Earthquake hotspot and coldspot: Where, why and how?

Abstract

• Global earthquake hotspot and coldspot were identified. • Statistical methods of hotspot analysis and optimized hotspot analysis. • Benioff/subduction zones are the most potential hotspot zone. • Optimized hotspot analysis emerges as the most probabilistic method. Global tectonic activities are playing an important role in the occurrences of devastating earthquakes and related long-term changes in the earth's system surface. However, the plate tectonics processes and their interaction with the earth's crust are very much complex, and it is a subject of unending debate.

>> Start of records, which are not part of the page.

(** A run in which [as_completed] is called is cut in two by that call. *)
Lemma pool_run_collect (sched : list (@event World)) (p p' : @pool World)
  (order : list nat) :
  pool_run args sched p = Some p' → pool_order p = None →
  pool_order p' = Some order →
  ∃ before after p1 p2,
    sched = before ++ Collect order :: after ∧
    pool_run args before p = Some p1 ∧
    pool_step args (Collect order) p1 = Some p2 ∧
    pool_run args after p2 = Some p'.
Proof.
  revert p. induction sched as [|ev sched IH]; intros p Hrun Hnone Hord;
    simpl in Hrun.
  - injection Hrun as <-. congruence.
  - destruct (pool_step args ev p) as [p1|] eqn:Hstep; [|discriminate].
    destruct (pool_step_order ev p p1 Hstep) as [Hsame|(o & -> & _ & Ho)].
    + destruct (IH p1 Hrun) as (before & after & q1 & q2 & -> & Hb & Hc & Ha);
        [congruence | assumption|].
      exists (ev :: before), after, q1, q2. simpl. rewrite Hstep. auto.
    + rewrite (pool_run_order sched p1 p' o Hrun Ho) in Hord.
      injection Hord as ->.
      exists [], sched, p, p1. auto.
Qed.

Lemma pool_run_app (s1 s2 : list (@event World)) (p : @pool World) :
  pool_run args (s1 ++ s2) p
  = match pool_run args s1 p with
    | Some p1 => pool_run args s2 p1
    | None => None
    end.
Proof.
  revert p. induction s1 as [|ev s1 IH]; intros p; simpl; [reflexivity|].
  destruct (pool_step args ev p); [apply IH | reflexivity].
Qed.

Section Results.

Variables (tokens : list str) (st0 : @state World).

(** The results of the finished futures, in order of completion, are the
    results of the [Finish] events. *)
Lemma pool_step_results (ev : @event World) (p p' : @pool World) :
  pool_inv args tokens st0 p → pool_step args ev p = Some p' →
  completed_results p' = completed_results p ++ completion_results [ev].
Proof.
  intros Hinv Hstep. pose proof (inv_completed _ _ _ _ Hinv) as Hdone.
  unfold completed_results.
  destruct ev as [|i|i|i|i result w|order|]; cbn [pool_step] in Hstep;
    unfold completion_results; csimpl; rewrite ?app_nil_r.
  - destruct (pool_todo p); [discriminate|]. injection Hstep as <-. simpl.
    now apply results_unchanged_app.
  - destruct (pool_futures p !! i) as [[cmd [| | | |r]]|] eqn:Hi;
      try discriminate.
    destruct (_ && _); [|discriminate]. injection Hstep as <-. simpl.
    apply results_unchanged; [assumption|]. intros c r. rewrite Hi. congruence.
  - destruct (pool_futures p !! i) as [[cmd [| | | |r]]|] eqn:Hi;
      try discriminate.
    injection Hstep as <-. simpl.
    apply results_unchanged; [assumption|]. intros c r. rewrite Hi. congruence.
  - destruct (pool_futures p !! i) as [[cmd [| | | |r]]|] eqn:Hi;
      try discriminate.
    injection Hstep as <-. simpl.
    apply results_unchanged; [assumption|]. intros c r. rewrite Hi. congruence.
  - destruct (pool_futures p !! i) as [[cmd [| | | |r]]|] eqn:Hi;
      try discriminate.
    injection Hstep as <-. simpl. rewrite omap_app. csimpl.
    unfold future_result at 2.
    rewrite list_lookup_insert_eq by now apply lookup_lt_Some in Hi.
    f_equal. apply results_unchanged; [assumption|].
    intros c r. rewrite Hi. congruence.
  - repeat (case_match; try discriminate); now injection Hstep as <-.
  - repeat (case_match; try discriminate); now injection Hstep as <-.
Qed.

Lemma pool_run_results (sched : list (@event World)) (p p' : @pool World) :
  pool_inv args tokens st0 p → pool_run args sched p = Some p' →
  completed_results p' = completed_results p ++ completion_results sched.
Proof.
  revert p. induction sched as [|ev sched IH]; intros p Hinv Hrun;
    simpl in Hrun.
  - injection Hrun as <-. unfold completion_results. simpl.
    now rewrite app_nil_r.
  - destruct (pool_step args ev p) as [p1|] eqn:Hstep; [|discriminate].
    rewrite (IH p1 (pool_step_inv args tokens st0 ev p p1 Hinv Hstep) Hrun).
    rewrite (pool_step_results ev p p1 Hinv Hstep), <- app_assoc.
    f_equal. unfold completion_results.
    change (ev :: sched) with ([ev] ++ sched). now rewrite omap_app.
Qed.

End Results.

Lemma forallb_finished_all (futures : list (str * future_state)) :
  forallb is_finished futures = true →
  List.filter is_finished futures = futures ∧
  List.filter is_spawned futures = futures ∧
  List.filter is_traced futures = futures.
Proof.
  induction futures as [|[cmd [| | | |rc]] rest IH]; simpl; try discriminate.
  - auto.
  - intros H. destruct (IH H) as (-> & -> & ->). auto.
Qed.

Lemma completion_results_app (s1 s2 : list (@event World)) :
  completion_results (s1 ++ s2)
  = completion_results s1 ++ completion_results s2.
Proof. apply omap_app. Qed.

(** A complete execution of the pool.  Every command is built, traced and
    handed to [subprocess.run] once, and every child runs to its end.  The
    call of [as_completed] cuts the schedule in two: the loop over the
    results goes through the results of the children that end before the
    call, in some order, then through the results of those that end after
    it, in order of completion. *)
Lemma parallel_path_spec (tokens : list str) (sched : list (@event World))
  (st st' : @state World) (out : outcome) :
  parallel_path args tokens sched st = Some (out, st') →
  ∃ (ran traced : list str) (before after : list (@event World))
    (order : list nat) (early : list (option Z)) (codes : list Z),
    built st' = built st ++ (command_for args <$> tokens) ∧
    spawned st' = spawned st ++ ran ∧
    ran ≡ₚ command_for args <$> tokens ∧
    stderr st' = stderr st ++ trace_messages (args_trace args) traced ∧
    traced ≡ₚ command_for args <$> tokens ∧
    (stdin_read st' = stdin_read st ∧ stdin_data st' = stdin_data st ∧
     stdout st' = stdout st) ∧
    sched = before ++ Collect order :: after ∧
    length (completion_results sched) = length tokens ∧
    early ≡ₚ completion_results before ∧
    out = collect_return_code (early ++ completion_results after) EXIT_OK ∧
    reported st' = reported st ++ codes ∧
    (existsb is_raised (early ++ completion_results after) = false →
     Some <$> codes = early ++ completion_results after).
Proof.
  unfold parallel_path. intros Hpar.
  set (p0 := {| pool_todo := tokens; pool_futures := []; pool_completed := [];
                pool_order := None; pool_results := []; pool_state := st |})
    in Hpar.
  destruct (pool_run args sched p0) as [p|] eqn:Hrun; [|discriminate].
  destruct (pool_done p) eqn:Hdone; [|discriminate].
  injection Hpar as <- <-.
  pose proof (pool_inv_init args tokens st) as Hinv0. fold p0 in Hinv0.
  pose proof (pool_run_inv args tokens st sched p0 p Hinv0 Hrun) as Hinv.
  pose proof Hinv as [Hsub Hbuilt (ran & Hran & Hperm) (tr & Htr & Htperm)
                        Hframe Hfin Hcount Horder Hrep].
  unfold pool_done in Hdone.
  apply andb_true_iff in Hdone as [Hdone Hloop].
  apply andb_true_iff in Hdone as [Htodo Hall].
  destruct (pool_todo p); [|discriminate]. simpl in Hsub.
  rewrite app_nil_r in Hsub.
  destruct (forallb_finished_all _ Hall) as (Hff & Hfs & Hft).
  rewrite Hff in Hcount. rewrite Hfs, Hsub in Hperm.
  rewrite Hft, Hsub in Htperm.
  destruct (pool_order p) as [order|] eqn:Hord; [|discriminate].
  destruct Horder as (_ & Hoperm & Hole & Hrle & Hres).
  destruct (pool_run_collect sched p0 p order Hrun eq_refl Hord)
    as (before & after & p1 & p2 & Hsched & Hrun1 & Hcollect & Hrun2).
  pose proof (pool_run_inv args tokens st before p0 p1 Hinv0 Hrun1) as Hinv1.
  pose proof (pool_step_inv args tokens st _ p1 p2 Hinv1 Hcollect) as Hinv2.
  pose proof (pool_run_results tokens st before p0 p1 Hinv0 Hrun1) as Hres1.
  pose proof (pool_step_results tokens st _ p1 p2 Hinv1 Hcollect) as Hres2.
  pose proof (pool_run_results tokens st after p2 p Hinv2 Hrun2) as Hres3.
  change (completed_results p0) with (@nil (option Z)) in Hres1.
  change (completion_results [Collect order]) with (@nil (option Z)) in Hres2.
  rewrite app_nil_r in Hres2. cbn [app] in Hres1.
  rewrite Hres2, Hres1 in Hres3.
  (* the completions at the call of [as_completed] *)
  assert (Hk : length order = length (completion_results before)).
  { cbn [pool_step] in Hcollect.
    destruct (pool_todo p1); [|discriminate].
    destruct (pool_order p1); [discriminate|].
    case_bool_decide as Hp; [|discriminate].
    rewrite (Permutation_length Hp), <- Hres1.
    unfold completed_results. symmetry. apply results_length.
    apply (inv_completed _ _ _ _ Hinv1). }
  unfold completed_results in Hres3.
  rewrite <- (take_drop (length order) (pool_completed p)) in Hres3 at 1.
  rewrite omap_app in Hres3.
  assert (Hfin_take : ∀ j, j ∈ take (length order) (pool_completed p) →
            ∃ cmd result, pool_futures p !! j = Some (cmd, Finished result)).
  { intros j Hj. apply Hfin.
    rewrite <- (take_drop (length order) (pool_completed p)).
    apply elem_of_app. now left. }
  apply app_inj_1 in Hres3 as [Hearly Hlate];
    [|rewrite results_length by assumption; rewrite length_take; lia].
  (* the results in the order of delivery *)
  set (deliveries := omap (future_result (pool_futures p)) order
                     ++ completion_results after).
  assert (Hall_res : omap (future_result (pool_futures p))
                       (as_completed order (pool_completed p))
                     = deliveries).
  { unfold as_completed, deliveries. now rewrite omap_app, Hlate. }
  assert (Hsplit : deliveries
                   = pool_results p
                     ++ omap (future_result (pool_futures p))
                          (drop (length (pool_results p))
                             (as_completed order (pool_completed p)))).
  { rewrite <- Hall_res.
    rewrite <- (take_drop (length (pool_results p))
                  (as_completed order (pool_completed p))) at 1.
    rewrite omap_app. now rewrite <- Hres. }
  assert (Hlen : length (completion_results sched) = length tokens).
  { rewrite Hsched, completion_results_app.
    change (completion_results (Collect order :: after))
      with (completion_results after).
    rewrite <- Hearly, <- Hlate, <- omap_app, take_drop.
    rewrite results_length by assumption.
    rewrite Hcount. rewrite <- (length_fmap fst), Hsub. apply length_fmap. }
  exists ran, tr, before, after, order,
    (omap (future_result (pool_futures p)) order),
    (return_codes (pool_results p)).
  fold deliveries.
  repeat (split; [first [assumption | now rewrite Hbuilt, Hsub]|]).
  split; [rewrite <- Hearly; now apply omap_Permutation|].
  destruct (existsb is_raised (pool_results p)) eqn:Hraised.
  - split.
    + rewrite Hsplit. rewrite collect_return_code_raised by assumption.
      symmetry. apply collect_return_code_raised.
      rewrite existsb_app, Hraised. reflexivity.
    + split; [assumption|]. rewrite Hsplit, existsb_app, Hraised.
      discriminate.
  - simpl in Hloop. apply Nat.eqb_eq in Hloop.
    assert (Hnil : drop (length (pool_results p))
                     (as_completed order (pool_completed p)) = []).
    { apply drop_ge. rewrite as_completed_length by assumption.
      rewrite Hloop, Hcount. lia. }
    rewrite Hnil in Hsplit. simpl in Hsplit. rewrite app_nil_r in Hsplit.
    rewrite Hsplit. split; [reflexivity|]. split; [assumption|].
    intros _. symmetry. now apply no_raise_codes.
Qed.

Therefore, tectonism-induced landslide, tsunami, liquefaction, and fire are significant earthquake-related hazards, which have a larger potential and overwhelming impact on life and infrastructural properties throughout the world. In this study, we have emphasized the identification of earthquake hotspot and coldspot zones considering historical earthquake data across the plate boundary of the world. Here, a total of 7773 historical earthquake points were collected as input parameters with three-moment magnitude (M w ) classes (<4.5, 4.5-6.0, and >6.0). Two statistical methods namely hotspot analysis (Getis-Ord GI*) and optimized hotspot analysis were used in the detection of global earthquake hotspot and coldspot zones using the geographic information system (GIS) platform. Hotspot and coldspot zone are identified under 99%, 95%, and 90% confidence levels. Alongside, here we have also discussed the paradigm, evidence of tectonic, and historical earthquakes, and how and why they are formed with the help of the existing theoretical constraints. The result indicates that the Pacific ring of fire, Peru-Chile Trench, and the mid-Atlantic oceanic ridge is fall in the hotspot zones of 99%, 95%, and 90% confidence levels.